**Listed entries:**
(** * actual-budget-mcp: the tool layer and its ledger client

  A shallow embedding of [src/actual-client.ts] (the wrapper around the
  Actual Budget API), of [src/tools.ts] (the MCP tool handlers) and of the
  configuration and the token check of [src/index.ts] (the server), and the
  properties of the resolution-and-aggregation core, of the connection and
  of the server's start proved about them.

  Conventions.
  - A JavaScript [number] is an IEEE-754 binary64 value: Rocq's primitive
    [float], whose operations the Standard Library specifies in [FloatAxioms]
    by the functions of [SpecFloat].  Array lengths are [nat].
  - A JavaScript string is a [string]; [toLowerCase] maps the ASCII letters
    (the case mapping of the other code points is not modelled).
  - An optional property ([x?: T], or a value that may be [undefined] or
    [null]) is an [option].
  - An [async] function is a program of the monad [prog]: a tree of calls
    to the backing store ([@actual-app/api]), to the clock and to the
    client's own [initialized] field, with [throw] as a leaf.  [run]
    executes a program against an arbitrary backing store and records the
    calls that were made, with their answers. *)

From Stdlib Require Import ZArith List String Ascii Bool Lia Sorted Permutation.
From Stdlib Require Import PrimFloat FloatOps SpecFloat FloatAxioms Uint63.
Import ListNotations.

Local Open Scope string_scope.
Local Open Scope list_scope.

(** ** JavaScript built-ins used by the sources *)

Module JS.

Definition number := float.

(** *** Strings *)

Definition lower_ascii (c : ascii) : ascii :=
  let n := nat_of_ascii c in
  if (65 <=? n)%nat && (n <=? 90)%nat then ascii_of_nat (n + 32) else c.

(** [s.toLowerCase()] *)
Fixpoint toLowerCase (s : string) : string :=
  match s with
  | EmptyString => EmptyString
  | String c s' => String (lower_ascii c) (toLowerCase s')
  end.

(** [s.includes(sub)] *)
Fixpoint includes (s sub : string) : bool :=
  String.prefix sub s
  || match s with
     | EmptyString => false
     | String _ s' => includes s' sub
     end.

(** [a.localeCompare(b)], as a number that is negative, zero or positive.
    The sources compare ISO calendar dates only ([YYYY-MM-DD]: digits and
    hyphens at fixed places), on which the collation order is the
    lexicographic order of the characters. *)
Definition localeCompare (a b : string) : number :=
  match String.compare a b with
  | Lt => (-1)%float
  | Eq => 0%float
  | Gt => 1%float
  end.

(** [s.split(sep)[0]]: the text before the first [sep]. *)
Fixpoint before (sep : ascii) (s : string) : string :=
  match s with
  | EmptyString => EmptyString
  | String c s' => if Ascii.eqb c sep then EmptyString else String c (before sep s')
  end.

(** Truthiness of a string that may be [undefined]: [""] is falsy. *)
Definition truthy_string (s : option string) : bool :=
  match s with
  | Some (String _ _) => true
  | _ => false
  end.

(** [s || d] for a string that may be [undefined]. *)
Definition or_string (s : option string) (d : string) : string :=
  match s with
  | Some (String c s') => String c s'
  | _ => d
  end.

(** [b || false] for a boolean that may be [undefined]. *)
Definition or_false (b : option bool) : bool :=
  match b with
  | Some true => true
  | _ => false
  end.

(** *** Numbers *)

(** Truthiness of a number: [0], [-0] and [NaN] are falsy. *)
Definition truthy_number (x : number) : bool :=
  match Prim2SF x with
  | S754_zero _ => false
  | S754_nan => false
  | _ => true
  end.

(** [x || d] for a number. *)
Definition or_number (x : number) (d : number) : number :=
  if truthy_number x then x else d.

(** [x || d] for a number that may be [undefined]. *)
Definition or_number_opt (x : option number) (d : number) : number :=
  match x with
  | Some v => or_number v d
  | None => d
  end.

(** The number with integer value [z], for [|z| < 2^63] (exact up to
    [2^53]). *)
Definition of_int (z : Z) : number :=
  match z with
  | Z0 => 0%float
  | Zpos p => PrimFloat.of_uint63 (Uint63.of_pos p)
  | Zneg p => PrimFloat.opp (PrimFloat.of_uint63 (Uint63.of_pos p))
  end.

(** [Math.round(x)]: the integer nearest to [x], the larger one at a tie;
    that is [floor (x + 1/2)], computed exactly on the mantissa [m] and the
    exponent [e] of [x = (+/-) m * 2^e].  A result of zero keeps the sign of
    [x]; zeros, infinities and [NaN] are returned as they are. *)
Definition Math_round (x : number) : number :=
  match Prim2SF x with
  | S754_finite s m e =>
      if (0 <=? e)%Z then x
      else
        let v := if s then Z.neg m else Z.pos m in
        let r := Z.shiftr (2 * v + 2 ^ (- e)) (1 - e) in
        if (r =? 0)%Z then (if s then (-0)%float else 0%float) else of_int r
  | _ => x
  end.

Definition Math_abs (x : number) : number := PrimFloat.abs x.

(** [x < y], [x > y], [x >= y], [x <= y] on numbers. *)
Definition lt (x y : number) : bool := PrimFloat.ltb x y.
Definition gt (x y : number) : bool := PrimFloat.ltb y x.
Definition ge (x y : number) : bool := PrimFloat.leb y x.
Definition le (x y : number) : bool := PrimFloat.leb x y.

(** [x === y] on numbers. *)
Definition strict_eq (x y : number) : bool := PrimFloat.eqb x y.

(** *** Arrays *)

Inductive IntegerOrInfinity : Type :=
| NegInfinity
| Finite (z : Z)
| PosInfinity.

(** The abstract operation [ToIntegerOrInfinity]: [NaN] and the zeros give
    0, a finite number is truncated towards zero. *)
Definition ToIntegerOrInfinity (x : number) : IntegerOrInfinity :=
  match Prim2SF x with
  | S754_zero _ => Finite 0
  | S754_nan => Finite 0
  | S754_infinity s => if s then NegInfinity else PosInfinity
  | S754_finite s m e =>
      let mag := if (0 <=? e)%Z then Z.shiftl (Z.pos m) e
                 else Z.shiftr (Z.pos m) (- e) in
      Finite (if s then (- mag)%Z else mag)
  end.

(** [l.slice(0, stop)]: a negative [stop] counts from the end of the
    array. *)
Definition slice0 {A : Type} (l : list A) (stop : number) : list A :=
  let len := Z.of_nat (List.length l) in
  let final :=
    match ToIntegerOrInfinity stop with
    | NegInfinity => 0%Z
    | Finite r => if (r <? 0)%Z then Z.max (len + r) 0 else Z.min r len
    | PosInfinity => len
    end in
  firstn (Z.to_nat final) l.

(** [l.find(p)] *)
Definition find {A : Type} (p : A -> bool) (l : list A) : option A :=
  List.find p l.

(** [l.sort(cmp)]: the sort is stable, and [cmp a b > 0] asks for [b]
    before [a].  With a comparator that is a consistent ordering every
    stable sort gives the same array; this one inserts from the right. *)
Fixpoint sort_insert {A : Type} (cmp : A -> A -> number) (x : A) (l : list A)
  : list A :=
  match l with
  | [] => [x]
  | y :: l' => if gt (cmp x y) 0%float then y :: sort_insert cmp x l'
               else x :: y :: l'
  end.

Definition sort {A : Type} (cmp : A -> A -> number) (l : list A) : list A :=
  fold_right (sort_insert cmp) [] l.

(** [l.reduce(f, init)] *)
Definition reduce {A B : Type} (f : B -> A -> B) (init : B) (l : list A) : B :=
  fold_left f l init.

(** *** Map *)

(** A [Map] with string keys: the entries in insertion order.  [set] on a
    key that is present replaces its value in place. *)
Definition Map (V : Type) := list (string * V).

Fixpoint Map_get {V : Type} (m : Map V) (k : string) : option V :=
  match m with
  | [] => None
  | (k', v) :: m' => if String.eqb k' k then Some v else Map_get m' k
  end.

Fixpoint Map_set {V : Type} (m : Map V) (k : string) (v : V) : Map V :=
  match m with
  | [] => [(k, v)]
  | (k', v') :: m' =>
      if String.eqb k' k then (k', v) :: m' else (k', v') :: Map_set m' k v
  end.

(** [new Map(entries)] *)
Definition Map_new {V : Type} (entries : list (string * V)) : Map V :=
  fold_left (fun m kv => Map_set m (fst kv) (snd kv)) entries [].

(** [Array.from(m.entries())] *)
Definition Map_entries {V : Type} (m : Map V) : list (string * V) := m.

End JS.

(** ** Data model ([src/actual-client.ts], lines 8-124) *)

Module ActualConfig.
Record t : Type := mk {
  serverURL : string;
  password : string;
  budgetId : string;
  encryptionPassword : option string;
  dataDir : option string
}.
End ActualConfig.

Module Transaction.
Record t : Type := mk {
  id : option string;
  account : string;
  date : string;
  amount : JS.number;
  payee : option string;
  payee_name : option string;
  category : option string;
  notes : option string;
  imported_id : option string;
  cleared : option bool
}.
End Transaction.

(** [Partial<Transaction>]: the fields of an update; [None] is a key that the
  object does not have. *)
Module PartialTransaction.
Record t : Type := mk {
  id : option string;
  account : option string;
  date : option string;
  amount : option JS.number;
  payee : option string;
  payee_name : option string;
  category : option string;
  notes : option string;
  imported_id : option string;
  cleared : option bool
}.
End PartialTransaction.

**Task directions:** The reply should hold only the lines from the beginning of the listing to the line with "configuration and the", both ends included, unchanged.

**Worked solution:**
(** * actual-budget-mcp: the tool layer and its ledger client

  A shallow embedding of [src/actual-client.ts] (the wrapper around the
  Actual Budget API), of [src/tools.ts] (the MCP tool handlers) and of the
  configuration and the token check of [src/index.ts] (the server), and the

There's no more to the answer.